As Cartas do Vampiro - Crônicas Sobrenaturais do Colégio Marista

Com mãos trêmulas e o coração na boca, ela abriu o envelope negro. Era mais uma carta misteriosa e romântica.

Rúbia já sabia que receberia uma carta do seu admirador secreto após o intervalo. Todas as noites encontrava um envelope preto dentro de seu caderno. Ela não fazia ideia de quem era seu correspondente, mas não se esforçava para descobrir. Sempre passava todo o intervalo na cantina, cheia de expectativa, conversando com as amigas.

Morria de vontade de espiar a sala de aula para ver quem colocaria o envelope em suas coisas, mas queria alimentar aquela sensação empolgante de mistério. Queria jogar o jogo dele. Além do mais, ele poderia muito bem pedir para outra pessoa colocar a carta em seu lugar, para não se expor. Era um verdadeiro romântico. Apenas um verdadeiro romântico escreveria cartas ao invés de e-mail ou tweets.

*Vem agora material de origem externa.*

(* ===== verification/Pool.v ===== *)
(** * The page pool: interleavings of writers, workers and finalizers

    A state holds the store, the bounded page queue, the jobs the workers have
    taken and the collectors of all requests; [exec] performs one atomic step of
    one goroutine.  Every collector of a run exists from the start (a collector
    does nothing before its first write) and request IDs are distinct, as UUIDs
    are.  [written] and [pages] are history variables: the bytes [Write]
    accepted and the pages handed to [submit].

    The theorems: the wait-group counters and the queue bound; what [Finalize]
    reads after its wait is exactly what was written, if the cache has not
    failed by then ([finalize_exact]); the check [Finalize] makes comes before
    the wait, so after any page lost during the wait the message of the remaining
    bytes is returned ([finalize_misses_lost_page]). *)
From S2P Require Import Prelude GoBytes Json Canon Sse Request Assistant AssistantStream Metrics Store Collector.

(** ** States and steps *)

(** A finalizer before its check, or waiting for the pages in flight. *)
Inductive fin_phase : Type := FinStart | FinWait.

(** The copy goroutine between two reads; inside [onDone]; after the body was
    closed, with the close-time finalizer; at the end. *)
Inductive phase : Type := Copying | AtDone (f : fin_phase) | AtClose (f : fin_phase) | Finished.

Record proc : Type := {
  coll : Collector;
  ph : phase;
  results : list (result collector_error bytes);
  written : bytes;
  pages : list bytes;
  deleted : bool;
}.

Definition set_coll (p : proc) (c : Collector) : proc :=
  {| coll := c; ph := ph p; results := results p; written := written p; pages := pages p; deleted := deleted p |}.
Definition set_phase (p : proc) (f : phase) : proc :=
  {| coll := coll p; ph := f; results := results p; written := written p; pages := pages p; deleted := deleted p |}.

Inductive event : Type :=
| EWrite (i : nat) (b : bytes)
| EClose (i : nat)
| ECheck (i : nat)
| ERead (i : nat)
| ETake
| EPut (k : nat)
| ESettle (k : nat)
| EStore (o : store_op)
| ECancel
| EExit.

Section pool.
Context {S : Type} `{SessionStore S, TempPageStore S, Metered S}.
Context (cfg : Config).

Record state : Type := {
  store : S;
  queue : list pageJob;
  busy : list (pageJob * option bool);
  workers : nat;
  cancelled : bool;
  procs : list proc;
}.

Definition set_proc (st : state) (i : nat) (p : proc) : state :=
  {| store := store st; queue := queue st; busy := busy st; workers := workers st;
     cancelled := cancelled st; procs := <[i := p]> (procs st) |}.
Definition set_store (st : state) (s : S) : state :=
  {| store := s; queue := queue st; busy := busy st; workers := workers st;
     cancelled := cancelled st; procs := procs st |}.
Definition set_queue (st : state) (q : list pageJob) : state :=
  {| store := store st; queue := q; busy := busy st; workers := workers st;
     cancelled := cancelled st; procs := procs st |}.
Definition set_busy (st : state) (b : list (pageJob * option bool)) : state :=
  {| store := store st; queue := queue st; busy := b; workers := workers st;
     cancelled := cancelled st; procs := procs st |}.
Lemma settings_Forall (P : bytes → Prop) m : values_ok m → (∀ k v, Forall is_byte k → Forall is_byte v → P (setting k v)) →
  ∀ ks, Forall P (ks ≫= settings_of m).
Proof.
  intros Hm HP ks. apply Forall_forall. intros s Hs. apply list_elem_of_bind in Hs as (k&Hs&Hk).
  unfold settings_of in Hs. apply list_elem_of_fmap in Hs as (v&->&Hv).
  destruct (m !! k) as [vs|] eqn:E; [|by apply not_elem_of_nil in Hv]. destruct (Hm k vs E) as (_&Hb&Hbs).
  apply HP; [done|]. rewrite Forall_forall in Hbs. by apply Hbs.
Qed.

Lemma ParseQuery_Encode m : values_ok m → ParseQuery (Encode m) = m.
Proof.
  intros Hm. destruct (sorted_keys m) as [Hnd Hin]. rewrite Encode_settings. set (ks := merge_sort _ _) in *.
  unfold ParseQuery. fold add_setting. assert (foldl add_setting ∅ (ks ≫= settings_of m) = m) as Hf.
  { apply map_eq. intros k. rewrite add_settings_keys; [|done..|].
    - case_decide as Hk; [done|]. rewrite Hin in Hk. rewrite lookup_empty. symmetry. by apply eq_None_not_Some.
    - intros k' Hk'. by split; [apply Hin|]. }
  destruct (ks ≫= settings_of m) as [|s l] eqn:El; [by rewrite <-Hf|]. rewrite Split_Join; [done..|]. rewrite <-El.
  apply settings_Forall; [done|]. intros. apply setting_free; [done|done|right; left].
Qed.

(** ** Paths *)

Lemma setPath_spec p path raw : Forall is_byte p → setPath p = Some (path, raw) →
  unescape encodePath p = Some path ∧ Forall is_byte path ∧ (raw = p ∨ raw = [] ∧ p = escape encodePath path).
Proof.
  intros Hp. unfold setPath. bind_some path' E. intros [= <- <-].
  split_and!; [done|by apply (unescape_bytes encodePath p)|]. case_bool_decide; [by right|by left].
Qed.

Lemma setPath_slash p path raw : setPath (47 :: p) = Some (path, raw) → ∃ path', path = 47 :: path'.
Proof.
  unfold setPath. change (unescape encodePath (47 :: p)) with (t ← unescape encodePath p; Some (47 :: t)).
  destruct (unescape encodePath p) as [path'|]; [|done]. intros [= <- _]. eauto.
Qed.

(** The encoded path, where it is not the one of [OPTIONS *]. *)
Lemma EscapedPath_spec u : Forall is_byte (Path u) → Path u ≠ str "*" →
  validEncoded_path (EscapedPath u) = true ∧ unescape encodePath (EscapedPath u) = Some (Path u).
Proof.
  intros Hb Hs. unfold EscapedPath. rewrite (bool_decide_false (Path u = str "*")) by done.
  destruct (_ && _ && _) eqn:E; [|by split; [apply escape_valid|apply unescape_escape]].
  apply andb_true_iff in E as [[_ Hv]%andb_true_iff Hu%bool_decide_eq_true]. done.
Qed.

Lemma EscapedPath_raw u : RawPath u ≠ [] → validEncoded_path (RawPath u) = true →
  unescape encodePath (RawPath u) = Some (Path u) → EscapedPath u = RawPath u.
Proof. intros H1 H2 H3. unfold EscapedPath. by rewrite H2, !bool_decide_true by done. Qed.

Lemma EscapedPath_default u : RawPath u = [] → Path u ≠ str "*" → EscapedPath u = escape encodePath (Path u).
Proof. intros H1 H2. unfold EscapedPath. by rewrite H1, (bool_decide_false (Path u = str "*")). Qed.

(** A path that was parsed is written as it was, if it was written with the bytes
    a path may have, and otherwise in the default encoding. *)
Lemma EscapedPath_parsed u p : Forall is_byte p → setPath p = Some (Path u, RawPath u) → Path u ≠ str "*" →
  EscapedPath u = if validEncoded_path p then p else escape encodePath (Path u).
Proof.
  intros Hp Hset Hs. destruct (setPath_spec _ _ _ Hp Hset) as (Hu&Hb&Hraw).
  assert (p = escape encodePath (Path u) → EscapedPath u = if validEncoded_path p then p else escape encodePath (Path u)) as Hdef.
  { intros ->. rewrite escape_valid by done. unfold EscapedPath. rewrite (bool_decide_false (Path u = str "*")) by done.
    destruct (_ && _ && _) eqn:E; [|done]. by destruct Hraw as [Hr|[Hr _]]; [|rewrite Hr in E]. }
  destruct Hraw as [Hraw|[_ Hraw]]; [|by apply Hdef].
  destruct (decide (p = [])) as [->|Hne]; [apply Hdef; cbn in Hu; by injection Hu as <-|].
  destruct (validEncoded_path p) eqn:Ev.
  - rewrite <-Hraw. apply EscapedPath_raw; by rewrite Hraw.
  - unfold EscapedPath. by rewrite Hraw, Ev, andb_false_r, (bool_decide_false (Path u = str "*")).
Qed.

Desdobrou as folhas carmesim, onde estavam redigidas linhas douradas que não economizavam elogios à garota. Mas não era pelas belas palavras que Rúbia ansiava para ler, e sim sobre o maior receio do remetente – ele era um vampiro, e jamais poderia arriscar um encontro com sua amada.

Claro que nas primeiras cartas que recebeu, Rúbia não deixou de soltar alguns sorrisos irônicos ao ler a palavra vampiro. Pensou que fosse alguma brincadeira de alguém que soubesse que era fã de Ane Rice e Adriano Siqueira. Não seria difícil deduzir, afinal, sempre que achava que passaria despercebida pela diretora, usava roupas pretas por cima do uniforme, maquiagem escura e pesada e acessórios estranhos.

Mas não demorou para que as correspondências seguintes a deixassem atônita, com detalhes minuciosos sobre a vida como uma criatura da noite. Claro, tudo aquilo poderia ser inventado, mas vinha acompanhado de um desespero e sofrimento tão convincentes que aprisionaram a jovem garota em um mar de compaixão e compreensão. Ser um vampiro era tão doloroso e romântico que a fez se derreter, como quando leu Vampiro Lestat pela primeira vez.

Foi quando ele começou a adivinhar seus pensamentos que ela o levou realmente a sério. Ele respondia, nas cartas, com exatidão, às perguntas que ela fazia em pensamentos. Ela jamais imaginara que vampiros pudessem fazer isso, e achou que aquilo tirava um pouco do charme dessas criaturas, mas foi assim que ela descobriu muitas coisas sobre ele.

A primeira coisa foi que ele era um vampiro jovem, havia pouco tempo que fora “abraçado”, como gostava de se referir à sua transformação. Se sentia sozinho, solitário e assustado, e sabia, por Deus, sabia que ela seria a única a compreendê-lo, ajudá-lo. Não apenas por ela ser fascinada por filmes de vampiros, mas porque a conhecia. Era bondosa. Por isso a amava.

Rúbia observou todos os alunos do colégio que pôde. Qualquer um que fosse mais pálido que o normal poderia ser seu admirador. Mas se decepcionou quando veio a carta dizendo que nem tudo nas histórias sobre vampiros era verdade e a recomendação para não se apegar a nenhum estereótipo.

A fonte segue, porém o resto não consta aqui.